Letztes Mal haben wir darüber gesprochen:
Was mögen die Gen Z heute? Und was ist eigentlich ein gutes IP?

Wirklich gute IPs können die Dimensionen durchbrechen.

„Diese Person ist echt. Sie versteht mich wirklich. Ich kann mitmachen – und sie wird sich nicht verstellen, um allen zu gefallen und dabei ihren Charakter zu verlieren.“

Was die Gen Z wirklich mag:

Sie mögen es nicht, „belehrt“ zu werden, sie mögen kein perfektes Image, sie mögen keine einseitige Informationsflut.

Sie stehen stärker auf Authentizität, auf einen emotionalen Mehrwert und auf das Gefühl, sich einbringen und teilnehmen zu können.

1. Emotionaler Mehrwert > Funktioneller Nutzen

2. Echte Menschen > perfekte IPs

3. Die Plattform ist der Einstieg, aber die Tiefe liegt im Private-Bereich (Private Domain)

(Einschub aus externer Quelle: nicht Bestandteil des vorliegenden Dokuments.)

(** Writing a document changes the view of its shard: the document is among the
    searched ones, and a read of its id answers. *)
Lemma index_view views place w s d recs cs doc :
  cluster places views w -> places !! Z.to_nat (shard_for r (doc_id doc)) = Some place ->
  lget place w = (s, d) -> shard_ok s d recs cs [] -> wb_deleted_ids (sh_write_buffer s) = ∅ ->
  record_fits (mkWalRecord (wal_next_seq (sh_wal s)) (WalIndex doc)) ->
  all_fit (sh_schema s) (stored s cs ++ [doc]) ->
  sl_next_segment_seq (sh_segments s) + 2 < 2 ^ 64 ->
  exists w1 v1 x, index r doc w = (w1, Ret tt) /\
    cluster places (<[Z.to_nat (shard_for r (doc_id doc)) := v1]> views) w1 /\
    vw_schema v1 = sh_schema s /\ vw_docs v1 ≡ₚ searchable s cs ++ [doc] /\
    vw_get v1 (doc_id doc) = Some x /\ doc_id x = doc_id doc /\
    ((forall y, y ∈ searchable s cs -> doc_id y <> doc_id doc) -> x = doc).
Proof.
  intros Hc Hp Hw Hs Hdel Hrec Hfit Hn.
  destruct (index_document_of s d recs cs doc Hs Hrec Hfit Hn)
    as (s1 & d1 & recs1 & cs1 & x & Hr & Hok & Hst & Hx & Hid & _ & Hnew & Hsch & Hdel1).
  specialize (Hdel1 Hdel).
  assert (forall s cs, wb_deleted_ids (sh_write_buffer s) = ∅ -> searchable s cs = stored s cs) as Hall.
  { intros s' cs' E. unfold searchable, stored, wb_all_docs. rewrite E, filter_all; [done|].
    intros y _. apply not_elem_of_empty. }
  destruct (index_routed r doc place w s d (in_process_lives_in _ _ Hp) Hw) as (w0 & Hf & Hi).
  rewrite Hr in Hi. cbn [fst snd] in Hi.
  exists (lset place (s1, d1) w0), (view_of s1 cs1), x. cbn [view_of vw_schema vw_docs vw_get].
  rewrite !Hall by done. split_and!; [done| |done..].
  apply (cluster_update views _ place); [done| |].
  - exists recs1, cs1. split_and!; [done| |done..]. cbn [fst snd]. intros _. rewrite Hsch.
    apply (all_fit_perm _ _ _ (symmetry Hst)) in Hfit. apply Hfit.
    pose proof (Hall s1 cs1 Hdel1) as E. unfold searchable, stored in E. apply app_inv_head in E. rewrite E.
    unfold stored. apply submseteq_inserts_l. done.
  - eapply cluster_frame; [|exact Hc]. intros q Hq.
    pose proof (ip_fan_out _ _ Hip [doc] q w Hq) as E. by rewrite Hf in E.
Qed.
End Cluster.

(** ** The properties *)

(** C9: without words to look for, a cluster is one collection of documents.
    On a router of in-process shards (no ranker, cache, zone or time-out; what a
    shard selects fits in what the router asks of it), the search succeeds,
    leaves what the shards present, and its hits are the requested page of a
    list of the ids, with repetitions, of the documents of any shard that pass
    the filters and whose ids can be read; with a hit comes the document a read
    of its id gives, if asked for.  The total and the buckets of the keyword
    fields count all documents that pass, also those whose id cannot be read. *)
Theorem cluster_search_correct `{FD : FloatDebug} `{ILL : IndexLaws} `{SDL : SerdeLaws WalRecord} `{TDL : TempDirLaws}
    `{ML : MathLib} `{UOL : UnspecifiedOrderLaws} `{MK : MokaLib} {W : Type} `{RT : Runtime W}
    (r : Router W) (places : list (Lens W (ShardEngine * Disk))) (views : list View)
    (request : SearchRequest) (w : W) :
  in_process r places -> cluster places views w ->
  ro_ranker r = NoopRanker -> ro_cache r = None ->
  default "" (rq_destination_zone request) = ""%string -> rq_query request = "" ->
  within_limit r views request ->
  exists w' resp ids, router_search r request w = (w', Ret resp) /\ cluster places views w' /\
    ids ≡ₚ answered_ids r views request /\
    rs_hits resp = (fun id => {| hit_id := id; hit_score := one;
        hit_document := if rq_include_docs request then fetched r views id else None |})
      <$> page request ids /\
    rs_total_hits resp = wrap 64 (Z.of_nat (length (cluster_matches views request))) /\
    rs_retrieval_mode resp = RmAnd /\ rs_cache_hit resp = false /\
    forall f x, f ∈ rq_aggregations request -> (forall v, v ∈ views -> keyword_field (vw_schema v) f) ->
      bucket_is (rs_aggregations resp) f x
        (wrap 64 (Z.of_nat (length (with_value f x (cluster_matches views request))))).
Proof. intros Hip. by apply (cluster_search r places Hip). Qed.

(** C8: what is written is found.  On the same kind of router, when the shard the
    document belongs to has seen no deletion since its last flush, writing it
    succeeds and adds it to what a search of the cluster goes through; every
    search without words whose filters it passes and whose page starts at the
    first id and has room for all then has a hit with its id, with the document a read of the id gives (the
    one written, unless the shard had an older one), and one more in the total. *)
Theorem written_document_found `{FD : FloatDebug} `{ILL : IndexLaws} `{SDL : SerdeLaws WalRecord}
    `{TDL : TempDirLaws} `{ML : MathLib} `{UOL : UnspecifiedOrderLaws} `{MK : MokaLib} {W : Type}
    `{RT : Runtime W} (r : Router W) (places : list (Lens W (ShardEngine * Disk)))
    (views : list View) (place : Lens W (ShardEngine * Disk)) (w : W) (s : ShardEngine) (d : Disk)
    (recs : list WalRecord) (cs : list Contents) (doc : Document) :
  in_process r places -> ro_ranker r = NoopRanker -> ro_cache r = None ->
  cluster places views w -> places !! Z.to_nat (shard_for r (doc_id doc)) = Some place ->
  views !! Z.to_nat (shard_for r (doc_id doc)) = Some (view_of s cs) ->
  lget place w = (s, d) -> shard_ok s d recs cs [] -> wb_deleted_ids (sh_write_buffer s) = ∅ ->
  record_fits (mkWalRecord (wal_next_seq (sh_wal s)) (WalIndex doc)) ->
  all_fit (sh_schema s) (stored s cs ++ [doc]) ->
  sl_next_segment_seq (sh_segments s) + 2 < 2 ^ 64 ->
  exists w1 views1 x, index r doc w = (w1, Ret tt) /\ cluster places views1 w1 /\
    doc_id x = doc_id doc /\ ((forall y, y ∈ searchable s cs -> doc_id y <> doc_id doc) -> x = doc) /\
    forall request,
      default "" (rq_destination_zone request) = ""%string -> rq_query request = "" ->
      matches (sh_schema s) request doc -> room_for_one r views request -> rq_offset request = 0 ->
      Z.of_nat (length (cluster_matches views request)) < rq_limit request ->
      exists w2 resp h, router_search r request w1 = (w2, Ret resp) /\ cluster places views1 w2 /\
        h ∈ rs_hits resp /\ hit_id h = doc_id doc /\
        hit_document h = (if rq_include_docs request then Some x else None) /\
        rs_total_hits resp = wrap 64 (Z.of_nat (length (cluster_matches views request)) + 1).
Proof.
  intros Hip Hn Hcache Hc Hp Hv Hw Hs Hdel Hrec Hfit Hseq. set (i := Z.to_nat (shard_for r (doc_id doc))) in *.
  destruct (index_view r places Hip views place w s d recs cs doc Hc Hp Hw Hs Hdel Hrec Hfit Hseq)
    as (w1 & v1 & x & Hi & Hc1 & Hsch & Hdocs & Hget & Hid & Hnew). fold i in Hc1.
  set (views1 := <[i := v1]> views) in *. exists w1, views1, x. split_and!; [done..|].
  intros request Hz Hempty Hm Hroom Hoff Hpage.
  assert (views1 !! i = Some v1) as Hv1 by (apply list_lookup_insert_eq; by eapply lookup_lt_Some).
  assert (fetched r views1 (doc_id doc) = Some x) as Hf by (unfold fetched; fold i; by rewrite Hv1).
  assert (view_matches request v1 ≡ₚ view_matches request (view_of s cs) ++ [doc]) as Hvm.
  { unfold view_matches. rewrite Hsch, Hdocs, filter_app. cbn [view_of vw_schema vw_docs].
    by rewrite (filter_cons_True _ doc []). }
  assert (cluster_matches views1 request ≡ₚ cluster_matches views request ++ [doc]) as Hcm.
  { unfold cluster_matches, views1. rewrite <- (list_insert_id views i _ Hv) at 2.
    pose proof (lookup_lt_Some _ _ _ Hv) as Hlt. rewrite !insert_take_drop by done.
    rewrite !bind_app. cbn [mbind list_bind]. rewrite Hvm. solve_Permutation. }
  assert (within_limit r views1 request) as Hlim.
  { apply Forall_insert; [eapply Forall_impl; [exact Hroom|]; cbn; intros; lia|].
    pose proof (Forall_lookup_1 _ _ _ _ Hroom Hv). rewrite Hvm, length_app. cbn in *. lia. }
  destruct (cluster_search r places Hip views1 request w1 Hc1 Hn Hcache Hz Hempty Hlim)
    as (w2 & resp & ids & Hr & Hc2 & Hids & Hhits & Htotal & _).
  assert (length ids <= Z.to_nat (rq_limit request))%nat as Hlen.
  { rewrite Hids. unfold answered_ids. etransitivity; [apply length_filter|].
    rewrite length_fmap, Hcm, length_app. cbn. lia. }
  exists w2, resp, {| hit_id := doc_id doc; hit_score := one;
    hit_document := if rq_include_docs request then Some x else None |}.
  split_and!; [done|done| |done|done|].
  - rewrite Hhits. apply list_elem_of_fmap. exists (doc_id doc). rewrite Hf. split; [done|].
    unfold page. rewrite Hoff. change (drop (Z.to_nat 0) ids) with ids.
    rewrite firstn_all2 by exact Hlen.
    rewrite Hids. apply list_elem_of_filter. rewrite Hf. split; [by eexists|].
    apply list_elem_of_fmap. exists doc. split; [done|]. rewrite Hcm. set_solver.
  - rewrite Htotal, Hcm, length_app. cbn. f_equal. lia.
Qed.

Section Witness.
Import TestLibs StableOrder CountableSerde WriteBuffer.FreshTemp Patient KeepAll BitsDebug.
#[local] Instance no_log : MathLib := {| f32_ln := fun x => x |}.
#[local] Instance keep : MokaLib := KeepAll.lib.

Lemma single_in_process : in_process single [shard_place].
Proof.
  split.
  - constructor; [|constructor]. exists counter_place. split; [done|]. intros n p w Hp.
    by apply list_elem_of_singleton in Hp as ->.
  - done.
  - unfold shards_ok. cbn. lia.
  - intros p Hp. apply list_elem_of_singleton in Hp as ->. split; [done| |done]. by intros [].
  - intros i j p q t w Hi%list_lookup_singleton_Some Hj%list_lookup_singleton_Some Hne. lia.
  - unfold shards_ok. cbn. lia.
  - done.
  - done.
Qed.

Lemma single_shard id : shard_for single id = 0.
Proof.
  pose proof (bucket_of_range id 1 ltac:(lia)). unfold shard_for.
  change (Z.of_nat (length (ro_shards single))) with 1. lia.
Qed.

Definition small_process : Process := ((small_shard, sample_disk), 0).

Lemma small_cluster : cluster [shard_place] [view_of small_shard []] small_process.
Proof.
  constructor; [|constructor]. exists sample_records, []. split_and!; [exact small_shard_ok| |done..].
  intros _. apply sample_all_fit. change (wb_all_docs _) with [doc_a].
  apply singleton_submseteq_l. by left.
Qed.

Definition all_docs : SearchRequest :=
  mkSearchRequest "" {["category" := FEquality "c"]} ["category"] None 0 10 true None None true.

Lemma cluster_search_correct_witness :
  exists w' resp ids, router_search single all_docs small_process = (w', Ret resp) /\
    ids ≡ₚ [7] /\ rs_total_hits resp = 1 /\ bucket_is (rs_aggregations resp) "category" "c" 1.
Proof.
  destruct (cluster_search_correct single [shard_place] [view_of small_shard []] all_docs small_process)
    as (w' & resp & ids & H1 & _ & H2 & _ & H3 & _ & _ & H4).
  - exact single_in_process.
  - exact small_cluster.
  - reflexivity.
  - reflexivity.
  - reflexivity.
  - reflexivity.
  - constructor; [vm_compute; lia|constructor].
  - exists w', resp, ids. split; [exact H1|]. split; [rewrite H2; vm_compute; reflexivity|].
    split; [rewrite H3; vm_compute; reflexivity|].
    pose proof (H4 "category" "c") as Hb. unfold bucket_is in *.
    replace (wrap 64 _) with 1 in Hb by (vm_compute; reflexivity). apply Hb; [by left|].
    intros v Hv. apply list_elem_of_singleton in Hv as ->. unfold keyword_field. vm_decide.
Defined.

Lemma written_document_found_witness :
  exists w1 w2 resp h, index single doc_b small_process = (w1, Ret tt) /\
    router_search single all_docs w1 = (w2, Ret resp) /\ h ∈ rs_hits resp /\ hit_id h = 8 /\
    hit_document h = Some doc_b /\ rs_total_hits resp = 2.
Proof.
  destruct (written_document_found single [shard_place] [view_of small_shard []] shard_place small_process
    small_shard sample_disk sample_records [] doc_b) as (w1 & views1 & x & H1 & _ & _ & H2 & H3).
  - exact single_in_process.
  - reflexivity.
  - reflexivity.
  - exact small_cluster.
  - rewrite single_shard. reflexivity.
  - rewrite single_shard. reflexivity.
  - reflexivity.
  - exact small_shard_ok.
  - reflexivity.
  - intros e [= <-]. vm_compute. reflexivity.
  - exact sample_all_fit.
  - reflexivity.
  - destruct (H3 all_docs) as (w2 & resp & h & H4 & _ & H5 & H6 & H7 & H8).
    + reflexivity.
    + reflexivity.
    + vm_decide.
    + constructor; [vm_compute; lia|constructor].
    + reflexivity.
    + vm_compute. reflexivity.
    + exists w1, w2, resp, h. split; [exact H1|]. split; [exact H4|]. split; [exact H5|].
      split; [exact H6|]. split.
      * rewrite H7, H2; [reflexivity|]. intros y Hy. apply list_elem_of_singleton in Hy as ->. discriminate.
      * rewrite H8. vm_compute. reflexivity.
Defined.
End Witness.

4. Identifikation + Mitmachbarkeit

5. Weniger, aber dafür hochwertig + personalisierte Ausdrucksweise

6. Ein Leben, das von Interessen getrieben ist

Menschen und Inhalte, die wie echte Personen wirken, Emotionen geben und bei denen man wirklich mitmachen kann.

Nicht nur die Gen Z mag das – auch die Jahrgänge 80 und 90 werden es mögen.

Darum auch: „Wirklich gute IPs können die Dimensionen durchbrechen“ – weil das, was sie wollen, ohnehin kein hoch über den Dingen schwebendes, perfektes Bild ist, sondern derjenige, der aus dem Bildschirm herauskommen und in die Realität hineinwachsen kann.